§ **Data to examine**:
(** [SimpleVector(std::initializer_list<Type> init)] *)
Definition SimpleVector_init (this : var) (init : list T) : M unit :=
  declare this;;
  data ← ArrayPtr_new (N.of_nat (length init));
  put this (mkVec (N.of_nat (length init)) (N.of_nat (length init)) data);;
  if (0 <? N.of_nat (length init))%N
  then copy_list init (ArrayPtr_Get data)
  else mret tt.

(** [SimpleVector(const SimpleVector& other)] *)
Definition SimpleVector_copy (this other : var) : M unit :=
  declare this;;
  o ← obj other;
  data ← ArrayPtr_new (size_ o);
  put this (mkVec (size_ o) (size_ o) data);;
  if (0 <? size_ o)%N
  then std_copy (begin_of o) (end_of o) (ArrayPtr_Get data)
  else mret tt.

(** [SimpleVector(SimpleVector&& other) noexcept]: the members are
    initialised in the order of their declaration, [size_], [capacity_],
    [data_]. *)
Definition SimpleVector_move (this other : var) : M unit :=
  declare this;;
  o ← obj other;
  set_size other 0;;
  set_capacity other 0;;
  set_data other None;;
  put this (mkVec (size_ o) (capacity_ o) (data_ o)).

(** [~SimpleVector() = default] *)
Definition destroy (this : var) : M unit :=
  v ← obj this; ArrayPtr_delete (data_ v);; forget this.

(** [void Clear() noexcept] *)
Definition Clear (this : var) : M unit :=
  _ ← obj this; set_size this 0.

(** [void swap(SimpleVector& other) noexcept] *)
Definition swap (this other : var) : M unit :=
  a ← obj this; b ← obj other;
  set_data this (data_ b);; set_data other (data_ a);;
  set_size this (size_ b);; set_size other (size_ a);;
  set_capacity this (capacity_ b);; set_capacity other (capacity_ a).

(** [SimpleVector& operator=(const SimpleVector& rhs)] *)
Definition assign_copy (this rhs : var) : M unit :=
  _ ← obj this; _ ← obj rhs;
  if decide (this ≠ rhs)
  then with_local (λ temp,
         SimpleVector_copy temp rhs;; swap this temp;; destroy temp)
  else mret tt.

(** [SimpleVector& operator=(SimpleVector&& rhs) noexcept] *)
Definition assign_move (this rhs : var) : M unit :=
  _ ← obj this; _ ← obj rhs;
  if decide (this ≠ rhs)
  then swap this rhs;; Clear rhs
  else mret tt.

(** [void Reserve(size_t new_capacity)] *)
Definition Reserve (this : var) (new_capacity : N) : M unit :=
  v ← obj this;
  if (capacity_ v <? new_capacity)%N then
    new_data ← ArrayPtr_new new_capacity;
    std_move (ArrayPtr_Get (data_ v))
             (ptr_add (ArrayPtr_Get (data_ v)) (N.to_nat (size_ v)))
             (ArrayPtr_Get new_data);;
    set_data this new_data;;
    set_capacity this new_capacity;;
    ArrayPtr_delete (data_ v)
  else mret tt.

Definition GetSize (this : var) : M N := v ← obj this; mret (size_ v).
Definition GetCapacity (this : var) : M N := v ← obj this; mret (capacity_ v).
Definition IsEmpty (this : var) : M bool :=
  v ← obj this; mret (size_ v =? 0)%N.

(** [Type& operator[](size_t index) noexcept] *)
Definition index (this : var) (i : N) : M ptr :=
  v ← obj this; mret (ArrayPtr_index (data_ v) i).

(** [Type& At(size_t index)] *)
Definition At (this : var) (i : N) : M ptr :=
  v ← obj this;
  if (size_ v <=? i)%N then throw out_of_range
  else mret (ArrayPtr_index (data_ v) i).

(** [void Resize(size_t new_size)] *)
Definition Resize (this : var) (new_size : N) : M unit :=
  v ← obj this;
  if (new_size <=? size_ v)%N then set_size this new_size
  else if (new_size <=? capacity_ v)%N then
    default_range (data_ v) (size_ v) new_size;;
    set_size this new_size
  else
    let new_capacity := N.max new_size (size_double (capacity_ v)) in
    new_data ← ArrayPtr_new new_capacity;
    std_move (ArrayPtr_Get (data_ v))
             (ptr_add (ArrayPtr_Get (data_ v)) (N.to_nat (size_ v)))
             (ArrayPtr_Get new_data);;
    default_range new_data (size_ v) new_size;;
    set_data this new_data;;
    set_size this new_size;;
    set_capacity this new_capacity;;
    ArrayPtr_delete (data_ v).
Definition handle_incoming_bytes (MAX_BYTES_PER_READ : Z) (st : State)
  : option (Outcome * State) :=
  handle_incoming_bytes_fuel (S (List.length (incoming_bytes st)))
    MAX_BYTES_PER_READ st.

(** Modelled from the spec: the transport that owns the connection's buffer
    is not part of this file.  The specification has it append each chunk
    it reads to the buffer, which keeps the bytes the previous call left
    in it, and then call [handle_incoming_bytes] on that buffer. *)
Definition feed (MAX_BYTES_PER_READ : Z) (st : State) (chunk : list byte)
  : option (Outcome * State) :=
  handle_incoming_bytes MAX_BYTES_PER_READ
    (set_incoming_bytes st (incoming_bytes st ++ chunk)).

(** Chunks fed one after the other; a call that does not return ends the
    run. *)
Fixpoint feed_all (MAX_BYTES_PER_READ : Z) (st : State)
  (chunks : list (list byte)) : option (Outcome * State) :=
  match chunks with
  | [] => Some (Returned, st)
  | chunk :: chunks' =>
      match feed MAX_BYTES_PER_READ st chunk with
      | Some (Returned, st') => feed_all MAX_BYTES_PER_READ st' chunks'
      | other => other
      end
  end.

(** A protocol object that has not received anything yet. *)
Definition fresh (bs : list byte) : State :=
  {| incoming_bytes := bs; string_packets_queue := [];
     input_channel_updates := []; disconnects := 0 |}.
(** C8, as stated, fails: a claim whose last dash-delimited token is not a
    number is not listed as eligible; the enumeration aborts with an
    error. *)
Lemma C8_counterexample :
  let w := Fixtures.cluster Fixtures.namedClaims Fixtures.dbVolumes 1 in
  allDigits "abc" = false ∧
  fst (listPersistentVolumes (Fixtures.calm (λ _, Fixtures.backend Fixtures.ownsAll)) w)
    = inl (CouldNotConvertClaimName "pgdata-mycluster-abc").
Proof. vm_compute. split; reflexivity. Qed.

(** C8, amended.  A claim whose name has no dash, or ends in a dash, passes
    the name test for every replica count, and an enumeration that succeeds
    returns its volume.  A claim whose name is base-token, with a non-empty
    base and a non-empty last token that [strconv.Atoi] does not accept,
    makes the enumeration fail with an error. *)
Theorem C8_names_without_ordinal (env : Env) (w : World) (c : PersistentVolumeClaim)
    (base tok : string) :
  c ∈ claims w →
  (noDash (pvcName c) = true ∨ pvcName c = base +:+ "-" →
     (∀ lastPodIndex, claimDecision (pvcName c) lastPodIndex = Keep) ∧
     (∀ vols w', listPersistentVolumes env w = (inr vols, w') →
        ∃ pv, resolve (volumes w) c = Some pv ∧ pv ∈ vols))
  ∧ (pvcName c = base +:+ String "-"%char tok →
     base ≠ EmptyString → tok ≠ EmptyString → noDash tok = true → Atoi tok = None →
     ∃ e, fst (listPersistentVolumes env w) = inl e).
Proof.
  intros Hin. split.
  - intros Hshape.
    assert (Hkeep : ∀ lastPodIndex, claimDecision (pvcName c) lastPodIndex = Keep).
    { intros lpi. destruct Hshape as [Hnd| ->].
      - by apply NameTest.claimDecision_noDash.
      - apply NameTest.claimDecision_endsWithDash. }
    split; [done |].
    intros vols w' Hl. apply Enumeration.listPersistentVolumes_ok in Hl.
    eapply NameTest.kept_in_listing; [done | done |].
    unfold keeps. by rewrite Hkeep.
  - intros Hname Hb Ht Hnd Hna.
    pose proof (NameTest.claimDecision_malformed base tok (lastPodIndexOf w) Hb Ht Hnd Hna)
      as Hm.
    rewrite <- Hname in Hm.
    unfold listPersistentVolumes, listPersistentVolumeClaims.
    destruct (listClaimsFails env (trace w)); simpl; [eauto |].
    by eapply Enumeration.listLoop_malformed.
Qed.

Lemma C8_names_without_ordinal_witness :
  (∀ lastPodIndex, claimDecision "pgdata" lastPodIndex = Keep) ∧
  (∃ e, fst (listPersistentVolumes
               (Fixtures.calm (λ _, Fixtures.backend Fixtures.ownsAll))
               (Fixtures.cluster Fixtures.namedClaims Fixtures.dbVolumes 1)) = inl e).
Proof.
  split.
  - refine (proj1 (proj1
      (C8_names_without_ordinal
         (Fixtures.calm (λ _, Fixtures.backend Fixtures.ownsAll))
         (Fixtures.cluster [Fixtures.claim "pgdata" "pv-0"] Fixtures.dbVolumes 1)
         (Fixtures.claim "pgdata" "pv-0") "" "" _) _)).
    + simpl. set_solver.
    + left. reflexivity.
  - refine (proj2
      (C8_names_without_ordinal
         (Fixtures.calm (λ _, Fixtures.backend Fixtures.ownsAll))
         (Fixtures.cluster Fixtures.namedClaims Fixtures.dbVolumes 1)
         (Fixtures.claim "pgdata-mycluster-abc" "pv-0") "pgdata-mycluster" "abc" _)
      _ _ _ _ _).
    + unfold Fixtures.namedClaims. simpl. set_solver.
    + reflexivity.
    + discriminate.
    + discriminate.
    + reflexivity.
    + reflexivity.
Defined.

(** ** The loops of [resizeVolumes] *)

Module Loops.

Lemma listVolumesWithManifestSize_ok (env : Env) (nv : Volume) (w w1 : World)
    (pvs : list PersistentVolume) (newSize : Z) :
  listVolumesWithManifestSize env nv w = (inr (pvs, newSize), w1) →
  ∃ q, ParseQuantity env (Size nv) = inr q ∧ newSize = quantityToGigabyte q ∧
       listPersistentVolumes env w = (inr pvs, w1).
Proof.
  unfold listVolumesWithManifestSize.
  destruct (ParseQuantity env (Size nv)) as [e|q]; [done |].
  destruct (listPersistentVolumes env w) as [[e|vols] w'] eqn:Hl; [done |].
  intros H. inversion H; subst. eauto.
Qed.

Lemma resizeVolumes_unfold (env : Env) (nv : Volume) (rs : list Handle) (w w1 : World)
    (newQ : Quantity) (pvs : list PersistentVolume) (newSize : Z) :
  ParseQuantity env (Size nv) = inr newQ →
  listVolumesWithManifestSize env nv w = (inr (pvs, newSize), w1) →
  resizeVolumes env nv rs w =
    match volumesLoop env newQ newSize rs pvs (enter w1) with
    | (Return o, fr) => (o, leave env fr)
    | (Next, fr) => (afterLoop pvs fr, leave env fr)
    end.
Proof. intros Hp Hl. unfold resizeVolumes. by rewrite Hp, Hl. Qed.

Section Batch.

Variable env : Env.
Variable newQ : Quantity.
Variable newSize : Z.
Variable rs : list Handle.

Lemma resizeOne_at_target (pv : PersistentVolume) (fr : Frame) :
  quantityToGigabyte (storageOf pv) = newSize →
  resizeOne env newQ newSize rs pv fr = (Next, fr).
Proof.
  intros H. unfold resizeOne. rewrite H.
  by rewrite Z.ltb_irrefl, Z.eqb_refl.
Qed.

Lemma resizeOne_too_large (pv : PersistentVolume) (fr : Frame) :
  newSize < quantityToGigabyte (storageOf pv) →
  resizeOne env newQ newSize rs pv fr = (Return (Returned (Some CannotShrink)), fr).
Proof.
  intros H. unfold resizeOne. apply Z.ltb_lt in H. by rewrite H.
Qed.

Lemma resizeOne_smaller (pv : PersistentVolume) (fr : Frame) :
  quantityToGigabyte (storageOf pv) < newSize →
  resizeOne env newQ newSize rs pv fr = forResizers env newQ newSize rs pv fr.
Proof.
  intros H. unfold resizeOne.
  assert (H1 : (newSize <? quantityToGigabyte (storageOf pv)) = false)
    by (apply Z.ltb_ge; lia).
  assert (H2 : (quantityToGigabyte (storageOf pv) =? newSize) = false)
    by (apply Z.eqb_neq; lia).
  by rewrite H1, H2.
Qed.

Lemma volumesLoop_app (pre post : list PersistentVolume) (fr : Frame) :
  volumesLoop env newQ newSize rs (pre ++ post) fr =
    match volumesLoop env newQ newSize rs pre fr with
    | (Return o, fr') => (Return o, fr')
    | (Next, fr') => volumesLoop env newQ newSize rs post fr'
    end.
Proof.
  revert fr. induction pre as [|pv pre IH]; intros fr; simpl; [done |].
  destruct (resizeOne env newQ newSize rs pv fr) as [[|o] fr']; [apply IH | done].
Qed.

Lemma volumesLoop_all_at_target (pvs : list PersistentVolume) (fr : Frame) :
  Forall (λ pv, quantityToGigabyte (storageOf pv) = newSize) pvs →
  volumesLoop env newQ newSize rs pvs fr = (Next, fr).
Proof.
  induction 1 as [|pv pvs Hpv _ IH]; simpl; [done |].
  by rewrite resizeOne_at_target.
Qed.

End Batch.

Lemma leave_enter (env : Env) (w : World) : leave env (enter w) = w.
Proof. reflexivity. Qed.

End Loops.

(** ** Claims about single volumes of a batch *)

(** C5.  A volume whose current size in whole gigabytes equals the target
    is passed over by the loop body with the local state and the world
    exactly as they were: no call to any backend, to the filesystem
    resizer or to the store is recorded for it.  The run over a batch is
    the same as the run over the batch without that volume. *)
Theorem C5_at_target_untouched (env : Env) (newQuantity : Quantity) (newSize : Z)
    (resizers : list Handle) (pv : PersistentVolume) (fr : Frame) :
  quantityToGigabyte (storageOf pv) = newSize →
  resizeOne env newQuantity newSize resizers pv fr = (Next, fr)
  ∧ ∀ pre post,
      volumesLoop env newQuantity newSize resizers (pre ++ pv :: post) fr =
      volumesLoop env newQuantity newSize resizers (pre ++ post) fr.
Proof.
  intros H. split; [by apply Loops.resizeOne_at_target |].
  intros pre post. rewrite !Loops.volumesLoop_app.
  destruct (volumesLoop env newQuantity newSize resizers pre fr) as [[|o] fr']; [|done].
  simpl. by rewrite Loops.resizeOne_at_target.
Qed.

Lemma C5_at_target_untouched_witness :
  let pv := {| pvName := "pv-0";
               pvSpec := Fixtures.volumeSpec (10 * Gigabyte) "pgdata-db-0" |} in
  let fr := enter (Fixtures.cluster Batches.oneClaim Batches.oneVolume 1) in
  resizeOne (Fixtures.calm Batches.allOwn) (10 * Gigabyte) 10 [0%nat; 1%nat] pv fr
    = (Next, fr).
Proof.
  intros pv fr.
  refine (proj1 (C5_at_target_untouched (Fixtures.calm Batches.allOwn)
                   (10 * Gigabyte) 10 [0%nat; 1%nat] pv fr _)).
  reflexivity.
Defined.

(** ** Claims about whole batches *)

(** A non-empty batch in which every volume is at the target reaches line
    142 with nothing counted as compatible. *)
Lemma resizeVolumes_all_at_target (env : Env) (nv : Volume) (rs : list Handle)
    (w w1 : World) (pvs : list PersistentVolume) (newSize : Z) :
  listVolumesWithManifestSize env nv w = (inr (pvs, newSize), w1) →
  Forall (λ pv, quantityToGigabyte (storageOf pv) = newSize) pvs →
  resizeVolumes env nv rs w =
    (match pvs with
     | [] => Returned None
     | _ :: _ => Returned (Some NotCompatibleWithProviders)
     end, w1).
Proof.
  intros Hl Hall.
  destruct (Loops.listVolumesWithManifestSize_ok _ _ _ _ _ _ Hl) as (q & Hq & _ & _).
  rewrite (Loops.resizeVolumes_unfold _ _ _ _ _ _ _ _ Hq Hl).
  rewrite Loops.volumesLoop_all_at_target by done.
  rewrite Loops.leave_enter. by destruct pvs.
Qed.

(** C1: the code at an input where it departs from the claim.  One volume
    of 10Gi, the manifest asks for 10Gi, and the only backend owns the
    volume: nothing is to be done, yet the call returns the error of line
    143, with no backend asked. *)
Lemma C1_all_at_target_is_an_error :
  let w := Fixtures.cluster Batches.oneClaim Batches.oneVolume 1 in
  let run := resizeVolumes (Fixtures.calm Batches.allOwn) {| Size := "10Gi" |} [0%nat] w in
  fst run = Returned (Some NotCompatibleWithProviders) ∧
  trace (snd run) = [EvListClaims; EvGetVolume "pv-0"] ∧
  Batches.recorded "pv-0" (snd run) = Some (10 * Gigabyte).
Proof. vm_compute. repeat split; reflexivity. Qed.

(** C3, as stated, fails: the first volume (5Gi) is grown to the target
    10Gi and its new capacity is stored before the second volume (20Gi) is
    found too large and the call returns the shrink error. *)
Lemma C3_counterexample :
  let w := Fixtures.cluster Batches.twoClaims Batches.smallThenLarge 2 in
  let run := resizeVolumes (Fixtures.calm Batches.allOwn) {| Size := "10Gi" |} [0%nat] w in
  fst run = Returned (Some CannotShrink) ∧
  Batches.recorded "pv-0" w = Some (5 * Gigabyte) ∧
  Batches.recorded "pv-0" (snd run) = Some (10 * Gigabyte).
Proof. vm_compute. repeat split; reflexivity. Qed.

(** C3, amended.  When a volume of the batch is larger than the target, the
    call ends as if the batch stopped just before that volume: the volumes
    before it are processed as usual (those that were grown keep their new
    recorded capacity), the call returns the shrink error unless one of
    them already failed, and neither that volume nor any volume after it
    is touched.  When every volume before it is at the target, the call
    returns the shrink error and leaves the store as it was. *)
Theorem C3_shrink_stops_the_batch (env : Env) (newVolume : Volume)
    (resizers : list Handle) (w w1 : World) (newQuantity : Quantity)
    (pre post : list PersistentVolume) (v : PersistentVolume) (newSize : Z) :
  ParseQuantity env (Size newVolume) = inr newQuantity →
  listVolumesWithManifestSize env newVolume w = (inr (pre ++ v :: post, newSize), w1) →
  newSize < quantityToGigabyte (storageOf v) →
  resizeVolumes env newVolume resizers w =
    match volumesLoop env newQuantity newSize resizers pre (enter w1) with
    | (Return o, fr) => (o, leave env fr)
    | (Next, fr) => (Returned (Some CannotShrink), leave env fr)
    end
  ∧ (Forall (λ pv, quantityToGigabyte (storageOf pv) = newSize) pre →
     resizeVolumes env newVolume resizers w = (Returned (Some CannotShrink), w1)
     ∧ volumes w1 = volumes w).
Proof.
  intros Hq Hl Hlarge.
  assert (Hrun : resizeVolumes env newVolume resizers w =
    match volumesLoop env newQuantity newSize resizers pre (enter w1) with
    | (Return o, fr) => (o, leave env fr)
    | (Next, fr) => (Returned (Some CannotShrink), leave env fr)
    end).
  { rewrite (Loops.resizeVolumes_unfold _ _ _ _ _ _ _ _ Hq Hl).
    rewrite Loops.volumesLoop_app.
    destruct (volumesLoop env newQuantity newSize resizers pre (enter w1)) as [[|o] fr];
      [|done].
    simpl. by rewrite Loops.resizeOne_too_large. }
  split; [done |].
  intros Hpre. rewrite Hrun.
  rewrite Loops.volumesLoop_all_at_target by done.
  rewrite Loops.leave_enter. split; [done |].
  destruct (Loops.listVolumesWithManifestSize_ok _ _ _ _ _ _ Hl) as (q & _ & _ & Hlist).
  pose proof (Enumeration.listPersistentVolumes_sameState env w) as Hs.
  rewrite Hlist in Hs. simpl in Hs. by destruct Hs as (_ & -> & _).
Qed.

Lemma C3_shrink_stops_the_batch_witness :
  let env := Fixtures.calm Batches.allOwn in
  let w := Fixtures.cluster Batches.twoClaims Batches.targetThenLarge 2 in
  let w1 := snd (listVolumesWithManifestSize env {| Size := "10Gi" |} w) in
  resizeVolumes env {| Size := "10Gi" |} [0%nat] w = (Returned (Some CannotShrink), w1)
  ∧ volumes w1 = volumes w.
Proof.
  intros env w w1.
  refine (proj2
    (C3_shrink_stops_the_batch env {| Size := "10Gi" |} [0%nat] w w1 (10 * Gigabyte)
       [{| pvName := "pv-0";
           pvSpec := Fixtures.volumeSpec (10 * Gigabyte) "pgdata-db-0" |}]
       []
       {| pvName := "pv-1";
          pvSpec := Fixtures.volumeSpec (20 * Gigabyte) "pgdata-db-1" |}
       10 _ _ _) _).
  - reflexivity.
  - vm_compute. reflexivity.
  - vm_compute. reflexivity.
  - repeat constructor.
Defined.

§ **What is being asked**: Above is a listing; print exactly its lines from the one with "unfold listPersistentVolumes, listPersistentVolumeClaims." through the one with "destruct (listPersistentVolumes env", and no other lines.

§ **Result of the exercise**:
    unfold listPersistentVolumes, listPersistentVolumeClaims.
    destruct (listClaimsFails env (trace w)); simpl; [eauto |].
    by eapply Enumeration.listLoop_malformed.
Qed.

Lemma C8_names_without_ordinal_witness :
  (∀ lastPodIndex, claimDecision "pgdata" lastPodIndex = Keep) ∧
  (∃ e, fst (listPersistentVolumes
               (Fixtures.calm (λ _, Fixtures.backend Fixtures.ownsAll))
               (Fixtures.cluster Fixtures.namedClaims Fixtures.dbVolumes 1)) = inl e).
Proof.
  split.
  - refine (proj1 (proj1
      (C8_names_without_ordinal
         (Fixtures.calm (λ _, Fixtures.backend Fixtures.ownsAll))
         (Fixtures.cluster [Fixtures.claim "pgdata" "pv-0"] Fixtures.dbVolumes 1)
         (Fixtures.claim "pgdata" "pv-0") "" "" _) _)).
    + simpl. set_solver.
    + left. reflexivity.
  - refine (proj2
      (C8_names_without_ordinal
         (Fixtures.calm (λ _, Fixtures.backend Fixtures.ownsAll))
         (Fixtures.cluster Fixtures.namedClaims Fixtures.dbVolumes 1)
         (Fixtures.claim "pgdata-mycluster-abc" "pv-0") "pgdata-mycluster" "abc" _)
      _ _ _ _ _).
    + unfold Fixtures.namedClaims. simpl. set_solver.
    + reflexivity.
    + discriminate.
    + discriminate.
    + reflexivity.
    + reflexivity.
Defined.

(** ** The loops of [resizeVolumes] *)

Module Loops.

Lemma listVolumesWithManifestSize_ok (env : Env) (nv : Volume) (w w1 : World)
    (pvs : list PersistentVolume) (newSize : Z) :
  listVolumesWithManifestSize env nv w = (inr (pvs, newSize), w1) →
  ∃ q, ParseQuantity env (Size nv) = inr q ∧ newSize = quantityToGigabyte q ∧
       listPersistentVolumes env w = (inr pvs, w1).
Proof.
  unfold listVolumesWithManifestSize.
  destruct (ParseQuantity env (Size nv)) as [e|q]; [done |].
  destruct (listPersistentVolumes env w) as [[e|vols] w'] eqn:Hl; [done |].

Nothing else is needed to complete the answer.